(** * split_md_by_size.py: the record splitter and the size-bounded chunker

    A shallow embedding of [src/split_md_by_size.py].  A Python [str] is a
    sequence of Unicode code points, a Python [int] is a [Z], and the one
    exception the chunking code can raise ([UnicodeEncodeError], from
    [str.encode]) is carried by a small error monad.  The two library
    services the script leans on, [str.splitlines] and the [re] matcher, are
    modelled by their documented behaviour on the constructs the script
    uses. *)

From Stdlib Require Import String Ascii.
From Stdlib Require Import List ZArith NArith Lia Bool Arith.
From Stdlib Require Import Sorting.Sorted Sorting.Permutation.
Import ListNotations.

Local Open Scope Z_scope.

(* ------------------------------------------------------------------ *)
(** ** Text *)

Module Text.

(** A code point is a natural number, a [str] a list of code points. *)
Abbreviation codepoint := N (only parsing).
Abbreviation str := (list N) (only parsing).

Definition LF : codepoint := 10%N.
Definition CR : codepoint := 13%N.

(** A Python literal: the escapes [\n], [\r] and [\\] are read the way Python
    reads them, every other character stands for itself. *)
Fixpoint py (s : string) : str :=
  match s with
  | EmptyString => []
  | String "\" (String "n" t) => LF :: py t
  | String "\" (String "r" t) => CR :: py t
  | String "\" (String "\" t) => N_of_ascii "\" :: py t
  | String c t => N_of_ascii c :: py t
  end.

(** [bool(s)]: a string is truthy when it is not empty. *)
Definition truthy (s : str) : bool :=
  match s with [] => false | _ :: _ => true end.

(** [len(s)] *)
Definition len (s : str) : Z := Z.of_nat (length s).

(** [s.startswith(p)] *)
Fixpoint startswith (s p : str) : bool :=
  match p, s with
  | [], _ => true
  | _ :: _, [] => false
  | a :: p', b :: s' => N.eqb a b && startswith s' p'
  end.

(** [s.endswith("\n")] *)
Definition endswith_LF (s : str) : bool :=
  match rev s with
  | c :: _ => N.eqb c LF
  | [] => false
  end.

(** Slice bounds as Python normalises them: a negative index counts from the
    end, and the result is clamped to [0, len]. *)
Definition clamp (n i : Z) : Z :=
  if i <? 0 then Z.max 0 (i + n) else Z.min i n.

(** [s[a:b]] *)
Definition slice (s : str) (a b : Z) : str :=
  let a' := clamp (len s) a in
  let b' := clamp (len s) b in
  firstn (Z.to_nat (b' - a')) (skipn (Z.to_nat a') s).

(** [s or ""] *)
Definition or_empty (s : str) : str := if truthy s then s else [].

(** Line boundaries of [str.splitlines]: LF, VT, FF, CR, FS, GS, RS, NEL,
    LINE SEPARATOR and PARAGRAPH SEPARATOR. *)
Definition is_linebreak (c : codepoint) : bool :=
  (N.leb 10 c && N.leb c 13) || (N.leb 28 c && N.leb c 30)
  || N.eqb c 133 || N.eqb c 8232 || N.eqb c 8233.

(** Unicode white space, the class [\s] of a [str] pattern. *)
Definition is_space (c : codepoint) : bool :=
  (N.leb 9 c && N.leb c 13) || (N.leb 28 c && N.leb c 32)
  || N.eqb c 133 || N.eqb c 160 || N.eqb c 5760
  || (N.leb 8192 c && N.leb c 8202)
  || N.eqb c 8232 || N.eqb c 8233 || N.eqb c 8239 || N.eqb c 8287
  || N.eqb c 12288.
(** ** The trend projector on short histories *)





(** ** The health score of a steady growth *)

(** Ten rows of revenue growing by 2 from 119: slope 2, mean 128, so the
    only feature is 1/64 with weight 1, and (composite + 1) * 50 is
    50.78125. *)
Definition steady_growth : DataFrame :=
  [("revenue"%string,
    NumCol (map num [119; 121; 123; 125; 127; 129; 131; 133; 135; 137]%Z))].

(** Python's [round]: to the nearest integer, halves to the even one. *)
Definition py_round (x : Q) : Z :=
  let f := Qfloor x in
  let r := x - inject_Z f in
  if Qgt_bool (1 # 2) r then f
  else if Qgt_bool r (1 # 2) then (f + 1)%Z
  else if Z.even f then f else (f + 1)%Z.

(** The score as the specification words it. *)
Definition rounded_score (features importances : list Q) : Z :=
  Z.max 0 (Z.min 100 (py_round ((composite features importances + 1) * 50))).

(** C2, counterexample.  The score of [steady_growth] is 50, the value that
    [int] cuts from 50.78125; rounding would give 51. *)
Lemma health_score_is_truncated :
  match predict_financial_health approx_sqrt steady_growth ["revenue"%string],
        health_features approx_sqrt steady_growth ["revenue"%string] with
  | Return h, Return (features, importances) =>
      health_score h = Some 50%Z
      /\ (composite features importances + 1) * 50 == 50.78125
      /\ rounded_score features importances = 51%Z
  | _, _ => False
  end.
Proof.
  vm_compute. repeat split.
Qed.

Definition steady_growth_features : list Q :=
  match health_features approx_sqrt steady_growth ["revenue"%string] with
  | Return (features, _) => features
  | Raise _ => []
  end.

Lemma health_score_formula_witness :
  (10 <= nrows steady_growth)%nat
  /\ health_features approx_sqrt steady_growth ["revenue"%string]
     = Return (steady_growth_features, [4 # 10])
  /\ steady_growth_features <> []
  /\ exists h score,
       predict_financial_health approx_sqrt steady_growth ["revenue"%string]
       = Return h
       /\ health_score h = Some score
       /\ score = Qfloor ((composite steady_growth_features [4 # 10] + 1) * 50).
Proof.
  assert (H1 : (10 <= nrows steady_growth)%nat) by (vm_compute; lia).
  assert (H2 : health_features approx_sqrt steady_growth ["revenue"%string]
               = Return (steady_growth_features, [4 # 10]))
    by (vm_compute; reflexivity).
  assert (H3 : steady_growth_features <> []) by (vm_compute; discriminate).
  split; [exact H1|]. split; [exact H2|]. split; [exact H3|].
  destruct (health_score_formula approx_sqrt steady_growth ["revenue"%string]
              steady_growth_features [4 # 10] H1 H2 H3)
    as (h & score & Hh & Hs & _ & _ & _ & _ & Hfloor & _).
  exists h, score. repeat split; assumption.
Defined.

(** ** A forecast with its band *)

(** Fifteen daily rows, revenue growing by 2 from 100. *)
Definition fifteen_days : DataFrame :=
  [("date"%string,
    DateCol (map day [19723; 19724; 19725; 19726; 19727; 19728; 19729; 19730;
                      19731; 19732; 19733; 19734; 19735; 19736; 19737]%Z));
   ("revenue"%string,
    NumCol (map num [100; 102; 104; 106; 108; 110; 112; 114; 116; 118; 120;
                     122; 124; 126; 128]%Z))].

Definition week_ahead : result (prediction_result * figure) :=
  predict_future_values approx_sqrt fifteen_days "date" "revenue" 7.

★ ★ ★

An exact transcription of all the material above is the expected answer.

→ **TASK RESPONSE**:
(** * split_md_by_size.py: the record splitter and the size-bounded chunker

    A shallow embedding of [src/split_md_by_size.py].  A Python [str] is a
    sequence of Unicode code points, a Python [int] is a [Z], and the one
    exception the chunking code can raise ([UnicodeEncodeError], from
    [str.encode]) is carried by a small error monad.  The two library
    services the script leans on, [str.splitlines] and the [re] matcher, are
    modelled by their documented behaviour on the constructs the script
    uses. *)

From Stdlib Require Import String Ascii.
From Stdlib Require Import List ZArith NArith Lia Bool Arith.
From Stdlib Require Import Sorting.Sorted Sorting.Permutation.
Import ListNotations.

Local Open Scope Z_scope.

(* ------------------------------------------------------------------ *)
(** ** Text *)

Module Text.

(** A code point is a natural number, a [str] a list of code points. *)
Abbreviation codepoint := N (only parsing).
Abbreviation str := (list N) (only parsing).

Definition LF : codepoint := 10%N.
Definition CR : codepoint := 13%N.

(** A Python literal: the escapes [\n], [\r] and [\\] are read the way Python
    reads them, every other character stands for itself. *)
Fixpoint py (s : string) : str :=
  match s with
  | EmptyString => []
  | String "\" (String "n" t) => LF :: py t
  | String "\" (String "r" t) => CR :: py t
  | String "\" (String "\" t) => N_of_ascii "\" :: py t
  | String c t => N_of_ascii c :: py t
  end.

(** [bool(s)]: a string is truthy when it is not empty. *)
Definition truthy (s : str) : bool :=
  match s with [] => false | _ :: _ => true end.

(** [len(s)] *)
Definition len (s : str) : Z := Z.of_nat (length s).

(** [s.startswith(p)] *)
Fixpoint startswith (s p : str) : bool :=
  match p, s with
  | [], _ => true
  | _ :: _, [] => false
  | a :: p', b :: s' => N.eqb a b && startswith s' p'
  end.

(** [s.endswith("\n")] *)
Definition endswith_LF (s : str) : bool :=
  match rev s with
  | c :: _ => N.eqb c LF
  | [] => false
  end.

(** Slice bounds as Python normalises them: a negative index counts from the
    end, and the result is clamped to [0, len]. *)
Definition clamp (n i : Z) : Z :=
  if i <? 0 then Z.max 0 (i + n) else Z.min i n.

(** [s[a:b]] *)
Definition slice (s : str) (a b : Z) : str :=
  let a' := clamp (len s) a in
  let b' := clamp (len s) b in
  firstn (Z.to_nat (b' - a')) (skipn (Z.to_nat a') s).

(** [s or ""] *)
Definition or_empty (s : str) : str := if truthy s then s else [].

(** Line boundaries of [str.splitlines]: LF, VT, FF, CR, FS, GS, RS, NEL,
    LINE SEPARATOR and PARAGRAPH SEPARATOR. *)
Definition is_linebreak (c : codepoint) : bool :=
  (N.leb 10 c && N.leb c 13) || (N.leb 28 c && N.leb c 30)
  || N.eqb c 133 || N.eqb c 8232 || N.eqb c 8233.

(** Unicode white space, the class [\s] of a [str] pattern. *)
Definition is_space (c : codepoint) : bool :=
  (N.leb 9 c && N.leb c 13) || (N.leb 28 c && N.leb c 32)
  || N.eqb c 133 || N.eqb c 160 || N.eqb c 5760
  || (N.leb 8192 c && N.leb c 8202)
  || N.eqb c 8232 || N.eqb c 8233 || N.eqb c 8239 || N.eqb c 8287
  || N.eqb c 12288.
(** ** The trend projector on short histories *)





(** ** The health score of a steady growth *)

(** Ten rows of revenue growing by 2 from 119: slope 2, mean 128, so the
    only feature is 1/64 with weight 1, and (composite + 1) * 50 is
    50.78125. *)
Definition steady_growth : DataFrame :=
  [("revenue"%string,
    NumCol (map num [119; 121; 123; 125; 127; 129; 131; 133; 135; 137]%Z))].

(** Python's [round]: to the nearest integer, halves to the even one. *)
Definition py_round (x : Q) : Z :=
  let f := Qfloor x in
  let r := x - inject_Z f in
  if Qgt_bool (1 # 2) r then f
  else if Qgt_bool r (1 # 2) then (f + 1)%Z
  else if Z.even f then f else (f + 1)%Z.

(** The score as the specification words it. *)
Definition rounded_score (features importances : list Q) : Z :=
  Z.max 0 (Z.min 100 (py_round ((composite features importances + 1) * 50))).

(** C2, counterexample.  The score of [steady_growth] is 50, the value that
    [int] cuts from 50.78125; rounding would give 51. *)
Lemma health_score_is_truncated :
  match predict_financial_health approx_sqrt steady_growth ["revenue"%string],
        health_features approx_sqrt steady_growth ["revenue"%string] with
  | Return h, Return (features, importances) =>
      health_score h = Some 50%Z
      /\ (composite features importances + 1) * 50 == 50.78125
      /\ rounded_score features importances = 51%Z
  | _, _ => False
  end.
Proof.
  vm_compute. repeat split.
Qed.

Definition steady_growth_features : list Q :=
  match health_features approx_sqrt steady_growth ["revenue"%string] with
  | Return (features, _) => features
  | Raise _ => []
  end.

Lemma health_score_formula_witness :
  (10 <= nrows steady_growth)%nat
  /\ health_features approx_sqrt steady_growth ["revenue"%string]
     = Return (steady_growth_features, [4 # 10])
  /\ steady_growth_features <> []
  /\ exists h score,
       predict_financial_health approx_sqrt steady_growth ["revenue"%string]
       = Return h
       /\ health_score h = Some score
       /\ score = Qfloor ((composite steady_growth_features [4 # 10] + 1) * 50).
Proof.
  assert (H1 : (10 <= nrows steady_growth)%nat) by (vm_compute; lia).
  assert (H2 : health_features approx_sqrt steady_growth ["revenue"%string]
               = Return (steady_growth_features, [4 # 10]))
    by (vm_compute; reflexivity).
  assert (H3 : steady_growth_features <> []) by (vm_compute; discriminate).
  split; [exact H1|]. split; [exact H2|]. split; [exact H3|].
  destruct (health_score_formula approx_sqrt steady_growth ["revenue"%string]
              steady_growth_features [4 # 10] H1 H2 H3)
    as (h & score & Hh & Hs & _ & _ & _ & _ & Hfloor & _).
  exists h, score. repeat split; assumption.
Defined.

(** ** A forecast with its band *)

(** Fifteen daily rows, revenue growing by 2 from 100. *)
Definition fifteen_days : DataFrame :=
  [("date"%string,
    DateCol (map day [19723; 19724; 19725; 19726; 19727; 19728; 19729; 19730;
                      19731; 19732; 19733; 19734; 19735; 19736; 19737]%Z));
   ("revenue"%string,
    NumCol (map num [100; 102; 104; 106; 108; 110; 112; 114; 116; 118; 120;
                     122; 124; 126; 128]%Z))].

Definition week_ahead : result (prediction_result * figure) :=
  predict_future_values approx_sqrt fifteen_days "date" "revenue" 7.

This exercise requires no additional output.